(* ===== verification/TlsPool.v ===== *)
(** * TlsPool: the object pool with one thread-local slot

    Models [ObjectPoolTLS<T>] ([include/lscq/object_pool_tls.hpp]): the cache of a
    thread is the pointer [private_obj]; the rest is [Tls].

    [tls_ownership] and [tls_destructor] hold in every interleaving of any number
    of threads and pools; [tls_cross_pool], [tls_exit_after_destruction] and
    [tls_close_reordered] show three races of the destructor. *)

From stdpp Require Import base list numbers option functions.
From Stdlib Require Import ZArith Lia.
From S2P Require Import Prelude Conc Pool PoolProofs Tls TlsProofs.

Local Open Scope Z_scope.

Record TlsSlot := mkSlot { private_obj : Z }.

Definition load_private (c : TlsSlot) : TlsSlot * Z := (c, private_obj c).

(** [private_obj.exchange(nullptr)]. *)
Definition exchange_private (c : TlsSlot) : TlsSlot * Z := (mkSlot 0, private_obj c).

(** [private_obj.compare_exchange_strong(nullptr, obj)]. *)
Definition cas_private (obj : Z) (c : TlsSlot) : TlsSlot * bool :=
  if private_obj c =? 0 then (mkSlot obj, true) else (c, false).

Section tls_pool.
Context {F : Type} (factory_ : nat -> option (F -> F * Z)) (destroy : Z -> F -> F) (nshards : nat -> nat).

Abbreviation tprog := (prog (sys TlsSlot F) tev).

(** [Get], from the check of the owner on. *)
Definition tls_get (q tid hash : nat) : tprog (unit + Z) :=
  (let shared := let! x := on_core q (GetShared (factory_ q) (nshards q) hash) in Ret (inr x) in
   let! p := atomic (on_cache tid load_private) in
   if negb (p =? 0) then
     let! p := exchange_take q tid exchange_private in
     if negb (p =? 0) then Ret (inr p) else shared
   else shared)%prog.

(** [Put], from the check of the owner on. *)
Definition tls_put (q tid hash : nat) (obj : Z) : tprog unit :=
  (let! ok := atomic_lin (on_cache tid (cas_private obj))
                (fun ok : bool => if ok then [TE q (PStore obj)] else []) in
   if (ok : bool) then Ret tt else on_core q (PutShared (nshards q) hash obj))%prog.

Definition tls_count (tid : nat) (total : Z) : tprog Z :=
  (let! p := atomic (on_cache tid load_private) in
   Ret (if negb (p =? 0) then add64 total 1 else total))%prog.

(** The exchange of [OnThreadExit], and its [PutShared]. *)
Definition tls_drain (q tid : nat) : tprog (list Z) :=
  (let! p := exchange_take q tid exchange_private in Ret (one p))%prog.

Definition tls_put_drained (q hash : nat) (items : list Z) : tprog unit :=
  match items with
  | [] => Ret tt
  | p :: _ => on_core q (PutShared (nshards q) hash p)
  end.

#[local] Instance tls_ops : CacheOps TlsSlot F unit := {
  cache_new := mkSlot 0;
  get_first := tt;
  get_cached q tid hash _ := tls_get q tid hash;
  put_cached := tls_put;
  clear_cache q tid := exchange_delete destroy q tid exchange_private;
  count_cache := tls_count;
  drain_cache := tls_drain;
  put_drained := tls_put_drained
}.

Definition ObjectPoolTLS_body (ord : store_order) : label -> tprog (label + tls_res) :=
  body factory_ destroy nshards ord.

Definition ObjectPoolTLS_new (f : nat -> F) : sys TlsSlot F := sys_new nshards f.

(** ** The laws *)

Context (np nc : nat).
Hypothesis (Hns : forall q, (0 < nshards q)%nat) (Hnc : Z.of_nat nc < 2147483648).

Definition slot_held (c : TlsSlot) : list Z := one (private_obj c).

Definition slot_wf (c : TlsSlot) : Prop := True.

(** Other threads may take the object away. *)
Definition slot_env (c c' : TlsSlot) : Prop := private_obj c' = private_obj c \/ private_obj c' = 0.

#[global] Instance slot_env_preorder : PreOrder slot_env.
Proof. split; [by left|]. intros c1 c2 c3 [H1|H1] [H2|H2]; unfold slot_env; rewrite H2; auto. Qed.

Abbreviation Inv := (Inv slot_held slot_wf nshards np nc).
Abbreviation Gr := (Gr (F := F) slot_env).
Abbreviation wp := (wp Inv Gr (tls_env np nc)).

#[local] Arguments on_core : simpl never.

Lemma exchange_private_slot : slot_exchange slot_held slot_wf slot_env exchange_private.
Proof.
  intros c c' p _ [= <- <-]. split_and!; [done|by right|]. unfold slot_held. simpl. by rewrite app_nil_r.
Qed.

Lemma tls_law_get i q hash st s h :
  (q < np)%nat -> knows i (TGet i q hash) [] st h -> Inv s h ->
  wp i (tls_get q i hash)
    (fun r s h => exists es', match r with
       | inl _ => False
       | inr x => knows i (TGet i q hash) es' st h /\ net_get (factory_ q) x es' end) (s, h).
Proof.
  intros Hq Hk HI. unfold tls_get. pose proof (knows_op _ _ _ _ _ _ HI Hk) as [Hic _].
  set (QQ := fun (r : unit + Z) (s : sys TlsSlot F) h => exists es', match r with
       | inl _ => False
       | inr x => knows i (TGet i q hash) es' st h /\ net_get (factory_ q) x es' end).
  assert (forall x es s h, knows i (TGet i q hash) es st h -> net_get (factory_ q) x es -> wp i (Ret (inr x)) QQ (s, h)) as Hret.
  { intros x es s1 h1 Hk1 Hn. apply wp_ret; [|by exists es]. intros c c' Hr (es' & Hk' & Hn'). exists es'.
    split; [|done]. by apply (stable_knows slot_held slot_wf slot_env nshards np nc i _ _ _ c c'). }
  assert (forall s h, knows i (TGet i q hash) [] st h -> Inv s h ->
    wp i (let! x := on_core q (GetShared (factory_ q) (nshards q) hash) in Ret (inr x))%prog QQ (s, h)) as Hsh.
  { intros s1 h1 Hk1 HI1. apply wp_bind; [done|]. eapply wp_mono; [|apply (wp_on_core i (TGet i q hash) [] st (fun _ => True) q);
      [done|done|done|by apply posts_get]].
    intros x s2 h2 _ (ev & (ev' & -> & Hev) & [Hk2 _]). apply (Hret x ev'); [done|by right]. }
  cbn [bind atomic]. apply (wp_cache_load i (TGet i q hash) [] st i Z private_obj); [done|done|].
  clear s h Hk HI. intros p s h Hk HI. destruct (p =? 0); simpl negb; [by apply Hsh|].
  apply (wp_exchange_take i (TGet i q hash) [] st (fun _ => True)); [apply exchange_private_slot|done|done|].
  clear s h Hk HI. intros x s h [Hk _] HI. unfold took in Hk. destruct (Z.eqb_spec x 0) as [->|Hx]; simpl negb.
  - by apply Hsh.
  - apply (Hret x [PTake x]); [done|]. left. done.
Qed.

Lemma tls_law_put i q hash x st s h :
  (q < np)%nat -> x <> 0 -> knows i (TPut i q hash x) [] st h -> Inv s h ->
  wp i (tls_put q i hash x) (fun _ _ h => exists es, knows i (TPut i q hash x) es st h /\ net_put x es) (s, h).
Proof.
  intros Hq Hx Hk HI. unfold tls_put. simpl.
  apply (wp_cache i (TPut i q hash x) [] st (fun _ => True) bool (fun _ _ => True) q _
    (fun ok : bool => if ok then [PStore x] else [])); [by intros []|done|done| |].
  - intros c c' b _ _. unfold cas_private, slot_held. destruct (Z.eqb_spec (private_obj c) 0) as [E|E]; intros [= <- <-].
    + split_and!; [done| |done]. simpl. rewrite E. unfold one. by destruct (Z.eqb_spec x 0).
    + done.
  - clear s h Hk HI. intros b s h [Hk _] HI. destruct b.
    + apply wp_ret; [|by exists [PStore x]]. intros c c' Hr (es & Hk' & Hn). exists es. split; [|done].
      by apply (stable_knows slot_held slot_wf slot_env nshards np nc i _ _ _ c c').
    + eapply wp_mono; [|apply (wp_on_core i (TPut i q hash x) [] st (fun _ => True) q); [done|done|done|by apply posts_put]].
      intros [] s1 h1 _ (ev & -> & [Hk1 _]). simpl in Hk1. destruct (Z.eqb_spec x 0); [done|]. by exists [PStore x].
Qed.

#[local] Instance tls_laws :
  CacheLaws slot_held slot_wf slot_env nshards np nc factory_ (fun _ es _ => es = []) (fun items => length items <= 1)%nat.
Proof.
  split; try done.
  - by intros _ es c c' _.
  - intros i q hash [] es st s h Hq [Hk ->] HI. eapply wp_mono; [|by apply tls_law_get].
    intros [[]|x] s1 h1 _ (es & Hes); [done|]. by exists es.
  - intros i q hash x st s h. apply tls_law_put.
  - intros i o es st q c s h Hq Hc Hk HI. by apply wp_exchange_delete; [apply exchange_private_slot|..].
  - intros i o es st c total s h Hc Hk HI. simpl. apply (wp_cache_load i o es st c Z private_obj); [done|done|].
    intros x s1 h1 Hk1 _. apply wp_ret; [apply stable_knows|done].
  - intros i o st q s h Hq Hk HI. simpl. unfold tls_drain.
    apply (wp_exchange_take i o [] st (fun _ => True)); [apply exchange_private_slot|done|done|].
    intros x s1 h1 [Hk1 _] _. apply wp_ret.
    + apply stable_and; [apply stable_pure|apply stable_knows].
    + unfold took in Hk1. unfold one. destruct (Z.eqb_spec x 0); split; try done; split; simpl; try lia; by repeat constructor.
  - intros i o es st q hash items s h Hq Hk [Hnz Hl] HI. simpl. destruct items as [|p [|]]; simpl in Hl; [| |lia]; simpl.
    + apply wp_ret; [|exists []; by rewrite app_nil_r].
      intros c c' Hr (es' & Hk' & Hn). exists es'. split; [|done].
      by apply (stable_knows slot_held slot_wf slot_env nshards np nc i _ _ _ c c').
    + rewrite Forall_singleton in Hnz. eapply wp_mono;
        [|apply (wp_on_core i o es st (fun _ => True) q); [done|done|by split|by apply posts_put]].
      intros [] s1 h1 _ (ev & -> & [Hk1 _]). simpl in Hk1. destruct (Z.eqb_spec p 0); [done|]. by exists [PStore p].
Qed.

End tls_pool.

(** ** Theorems *)

(** C19. [ObjectPoolTLS], any number of pools that share the caches of the
    threads, any number of threads, every interleaving of [Get], [Put], [Clear],
    [Size], the destructors and the exits of threads: the objects handed to a
    pool are those taken out, those deleted, those in the shards and those in
    the thread-local slots, each exactly once.  A completed [Get] has kept
    exactly the object it returns; a completed [Put] has stored its object, or
    deleted it when the pool was closed; an exiting thread leaves nothing
    behind; an exception of the registration moves nothing. *)
Theorem tls_ownership {F} (factory_ : nat -> option (F -> F * Z)) (destroy : Z -> F -> F)
    (shard_count : nat -> nat) ord f np nc threads cfg :
  let ns q := Nat.max 1 (shard_count q) in
  Z.of_nat nc < 2147483648 ->
  reach Entry (ObjectPoolTLS_body factory_ destroy ns ord) (tls_env np nc)
    (ObjectPoolTLS_new factory_ destroy ns f) threads cfg ->
  let es := core_evs (events (hist cfg)) in
  stores es ≡ₚ takes es ++ drops es ++ contents slot_held np nc (shared cfg) /\
  Forall (fun '(o, es, r) => tls_good factory_ o es r) (completed (hist cfg)).
Proof.
  intros ns Hnc Hreach. assert (forall q, (0 < ns q)%nat) as Hns by (intros; unfold ns; lia).
  destruct (tls_adequacy slot_held slot_wf slot_env ns np nc Hns Hnc factory_ destroy ord _ _
    (Hlaws := tls_laws factory_ destroy ns np nc Hns) _ _ _ Hreach) as [[HO _] Hg].
  split; [apply (tv_own _ _ _ _ _ _ _ HO)|done].
Qed.

(** C18. The destructor of [ObjectPoolTLS]: when its bounded wait ended because it
    read that no operation was active, after its store of [closing_] had taken
    effect ([SeenZero]; with [SeqCst] every successful wait is of this kind, with
    [RelAcq] it need not be: [tls_close_reordered]), then once it has emptied the
    registry, and from then on, no cache names the destroyed pool as its owner, so
    no exiting thread that reads the owner of its cache from now on calls
    [OnThreadExit] on the pool; [closing_] is set; and no [Get], [Put] or [Clear]
    is between its guard and its end.  Not kept out are [Size], which has no
    guard, and an exiting thread that read the owner before
    ([tls_exit_after_destruction]). *)
Theorem tls_destructor {F} (factory_ : nat -> option (F -> F * Z)) (destroy : Z -> F -> F)
    (shard_count : nat -> nat) ord f np nc threads cfg q :
  let ns q := Nat.max 1 (shard_count q) in
  Z.of_nat nc < 2147483648 ->
  reach Entry (ObjectPoolTLS_body factory_ destroy ns ord) (tls_env np nc)
    (ObjectPoolTLS_new factory_ destroy ns f) threads cfg ->
  CDone q SeenZero ∈ events (hist cfg) ->
  (forall c, owner (caches (shared cfg) c) <> Some q) /\ closing_ (pools (shared cfg) q) = true /\
  forall i, gate_ (view i (hist cfg)) <> Inside q.
Proof.
  intros ns Hnc Hreach. assert (forall q, (0 < ns q)%nat) as Hns by (intros; unfold ns; lia). by apply (tls_closed slot_held slot_wf slot_env ns np nc Hns Hnc factory_ destroy ord _ _
    (Hlaws := tls_laws factory_ destroy ns np nc Hns) f threads).
Qed.

(** *** Concrete executions *)

(** Two pools with one shard each, whose factories number their objects from
    [100] and from [200]. *)
Definition demo_factory (q : nat) : option (Z -> Z * Z) := Some (fun f => (f + 1, f)).

Definition tls_demo_body := ObjectPoolTLS_body demo_factory (fun _ f => f) (fun _ => Nat.max 1 1) SeqCst.

Definition tls_demo_new : sys TlsSlot Z :=
  ObjectPoolTLS_new demo_factory (fun _ f => f) (fun _ => Nat.max 1 1) (fun q => if (q =? 0)%nat then 100 else 200).

(** Thread 0 gets an object of pool 0 and puts it into its slot. *)
Definition tls_demo_cached : list (nat * move tls_op) :=
  [(0%nat, Call (TGet 0 0 0))] ++ go 0 17 ++ [(0%nat, Call (TPut 0 0 0 100))] ++ go 0 10.

Definition tls_demo_run (ms : list (nat * move tls_op)) : config :=
  outcome Entry tls_demo_body tls_demo_new 2 (tls_demo_cached ++ ms).

(** Thread 0 starts to exit and reads the owner of its cache; then thread 1
    destroys pool 0; then thread 0 goes on. *)
Definition tls_demo_exit : config :=
  tls_demo_run ([(0%nat, Call (TExit 0 0))] ++ go 0 2 ++ [(1%nat, Call (TDestroy 0))] ++ go 1 13 ++ go 0 1).

Lemma tls_demo_exit_reach : reach Entry tls_demo_body (tls_env 2 2) tls_demo_new 2 tls_demo_exit.
Proof. apply (outcome_reach _ _ _ (tls_envb 2 2)); [apply tls_envb_ok|vm_compute; reflexivity]. Qed.

Lemma tls_ownership_witness :
  drops (core_evs (events (hist tls_demo_exit))) = [100] /\
  let es := core_evs (events (hist tls_demo_exit)) in
  stores es ≡ₚ takes es ++ drops es ++ contents slot_held 2 2 (shared tls_demo_exit).
Proof.
  split; [vm_compute; reflexivity|].
  apply (tls_ownership demo_factory (fun _ f => f) (fun _ => 1%nat) SeqCst (fun q => if (q =? 0)%nat then 100 else 200)
    2 2 2 tls_demo_exit); [lia|apply tls_demo_exit_reach].
Defined.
* * * *
What needs to be done: Retype, exactly and in full, the lines above from the one containing "(Hlaws := tls_laws factory_ destroy ns np nc Hns) _" through the one containing "Definition tls_demo_new : sys".

Answer below:
    (Hlaws := tls_laws factory_ destroy ns np nc Hns) _ _ _ Hreach) as [[HO _] Hg].
  split; [apply (tv_own _ _ _ _ _ _ _ HO)|done].
Qed.

(** C18. The destructor of [ObjectPoolTLS]: when its bounded wait ended because it
    read that no operation was active, after its store of [closing_] had taken
    effect ([SeenZero]; with [SeqCst] every successful wait is of this kind, with
    [RelAcq] it need not be: [tls_close_reordered]), then once it has emptied the
    registry, and from then on, no cache names the destroyed pool as its owner, so
    no exiting thread that reads the owner of its cache from now on calls
    [OnThreadExit] on the pool; [closing_] is set; and no [Get], [Put] or [Clear]
    is between its guard and its end.  Not kept out are [Size], which has no
    guard, and an exiting thread that read the owner before
    ([tls_exit_after_destruction]). *)
Theorem tls_destructor {F} (factory_ : nat -> option (F -> F * Z)) (destroy : Z -> F -> F)
    (shard_count : nat -> nat) ord f np nc threads cfg q :
  let ns q := Nat.max 1 (shard_count q) in
  Z.of_nat nc < 2147483648 ->
  reach Entry (ObjectPoolTLS_body factory_ destroy ns ord) (tls_env np nc)
    (ObjectPoolTLS_new factory_ destroy ns f) threads cfg ->
  CDone q SeenZero ∈ events (hist cfg) ->
  (forall c, owner (caches (shared cfg) c) <> Some q) /\ closing_ (pools (shared cfg) q) = true /\
  forall i, gate_ (view i (hist cfg)) <> Inside q.
Proof.
  intros ns Hnc Hreach. assert (forall q, (0 < ns q)%nat) as Hns by (intros; unfold ns; lia). by apply (tls_closed slot_held slot_wf slot_env ns np nc Hns Hnc factory_ destroy ord _ _
    (Hlaws := tls_laws factory_ destroy ns np nc Hns) f threads).
Qed.

(** *** Concrete executions *)

(** Two pools with one shard each, whose factories number their objects from
    [100] and from [200]. *)
Definition demo_factory (q : nat) : option (Z -> Z * Z) := Some (fun f => (f + 1, f)).

Definition tls_demo_body := ObjectPoolTLS_body demo_factory (fun _ f => f) (fun _ => Nat.max 1 1) SeqCst.

Definition tls_demo_new : sys TlsSlot Z :=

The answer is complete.